BAB 1 PENDAHULUAN
1.1 Latar
Belakang
Jepang pernah memberlakukan proteksionisme sampai
tahun 1868. Periode ini kita kenal dengan Periode Edo dalam rentang tahun
1600–1868. Dalam periode ini, orang asing dilarang masuk dan orang pribumi
sendiri dilarang meninggalkan Jepang.
Dalam masa isolasi ini, justru menjadi masa-masa
munculnya kebudayaan asli Jepang: Kabuki, Geisha, dan semacamnya. Dalam masa
ini, pengaruh asing (terutama Barat) belum banyak masuk ke Jepang. Baru pada
saat Periode Meiji (restorasi Meiji) dalam rentang tahun 1868–1912, Jepang
membuka diri terhadap dunia luar dan pengaruh Barat mulai banyak berdatangan.
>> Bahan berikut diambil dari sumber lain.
(** A closed item of the needed symbol fills the slot when its span
    continues the span so far and its edges are new. *)
Definition can_fill (x o : item) : bool :=
  is_closed o && bool_decide (symbol (item_rule o) = out_symbol x) &&
  out_is_nonterminal x &&
  match span x, span o with
  | Some (_, j), Some (i, _) => bool_decide (j = i)
  | Some _, None => false
  | None, _ => true
  end &&
  forallb (λ e, bool_decide (e ∉ matched x)) (matched o).

Definition fill (x o : item) : item :=
  mkItem (item_rule x) (S (dot x))
    (match span x, span o with
     | Some (i, _), Some (_, j) => Some (i, j)
     | None, s => s
     | s, None => s
     end)
    (matched x ++ matched o).

#[global] Instance algebra : ItemAlgebra := {|
  Rule := rule;
  Item := item;
  Word := string;
  Edge := edge;
  Label := string;
  Graph := list edge;
  axiom := λ _ r _, mkItem r 0 None [];
  closed := is_closed;
  rule_symbol := λ x, symbol (item_rule x);
  outside_is_nonterminal := out_is_nonterminal;
  outside_symbol := out_symbol;
  outside_nt_index := out_index;
  outside_word := out_terminal;
  outside_edge := out_terminal;
  outside_word_is_nonterminal := out_is_nonterminal;
  outside_edge_is_nonterminal := out_is_nonterminal;
  can_complete := can_fill;
  complete := fill;
  cfg_can_shift := can_take_word;
  cfg_shift := take_word;
  item_i := span_i;
  item_j := span_j;
  herg_can_shift := can_take_edge;
  herg_shift := take_edge;
  shifted := λ x, list_to_set (matched x);
  can_shift_word := can_take_word;
  shift_word := take_word;
  can_shift_edge := can_take_edge;
  shift_edge := take_edge;
  cfg_item := λ x, x;
  herg_item := λ x, x;
  graph_bool := λ g, bool_decide (g ≠ []);
  triples := λ g _, g;
  edge_label := λ e, e.1.2
|}.

#[global] Existing Instance plain_order.

(** The grammar [S -> A B], [A -> C], [C -> "a"], [B -> "b"]. *)
Definition r_S : rule := mkRule 0 "S" [NT "A" 0; NT "B" 1].
Definition r_A : rule := mkRule 1 "A" [NT "C" 0].
Definition r_C : rule := mkRule 2 "C" [T "a"].
Definition r_B : rule := mkRule 3 "B" [T "b"].

Definition grammar_ab : Grammar :=
  {| rules := [r_S; r_A; r_C; r_B]; start_symbol := "S"; nodelabels := false |}.

(** The grammar with the single rule [S -> "a"]. *)
Definition r_a : rule := mkRule 0 "S" [T "a"].
Definition grammar_a : Grammar :=
  {| rules := [r_a]; start_symbol := "S"; nodelabels := false |}.

End Small.

(** ** Running the loop step by step *)

Section Steps.
Context `{SetOrder} `{ItemAlgebra}.

(** The state after [n] rounds of the [while queue] loop, or the final state
    when the queue empties earlier. *)
Fixpoint steps (n : nat) (env : Env) (st : State) : result State :=
  match n with
  | O => Ok st
  | S n =>
    match queue st with
    | [] => Ok st
    | item :: rest => st ← handle env item rest st; steps n env st
    end
  end.

Definition parse_steps (n : nat) (gr : Grammar) (string : option (list Word))
    (graph : option Graph) : result State :=
  steps n (make_env gr string graph) (init_state gr string graph).

(** The goal test as [handle] calls it. *)
Definition goal_test (env : Env) (item : Item) : bool :=
  successful_parse (grammar env) (input_string env) (input_graph env) item
    (string_size env) (graph_size env).

(** The three kinds of parse, by the truth values of the arguments. *)
Inductive Mode := StringParse | GraphParse | SynchronousParse | NoInput.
Pada masa itu, pasukan Amerika yang dipimpin oleh
Komodor Matthew Perry datang melalui Tokyo Bay dan misionaris pun mulai tumpah
ruah ke Jepang. Mutsushito (Emperor Meiji) yang saat itu berusia 15 tahun dan
menjadi pemimpin kemudian mengubah nama Edo yang artinya "Pintu
Teluk" menjadi Tokyo yang artinya "Ibukota Timur".
Orang Jepang kemudian menyebut orang asing yang masuk
ke Jepang sebagai gaikokujin. Tapi, meskipun setiap orang asing dianggap "gaikokujin",
mereka tidaklah sama. Orang Jepang dalam memandang segala sesuatu itu sesuai
dengan pemahaman mereka tentang konsep "uchi" dan "soto".
"Uchi" merepresentasikan
orang dalam; Sedangkan "soto" merepresentasikan orang luar.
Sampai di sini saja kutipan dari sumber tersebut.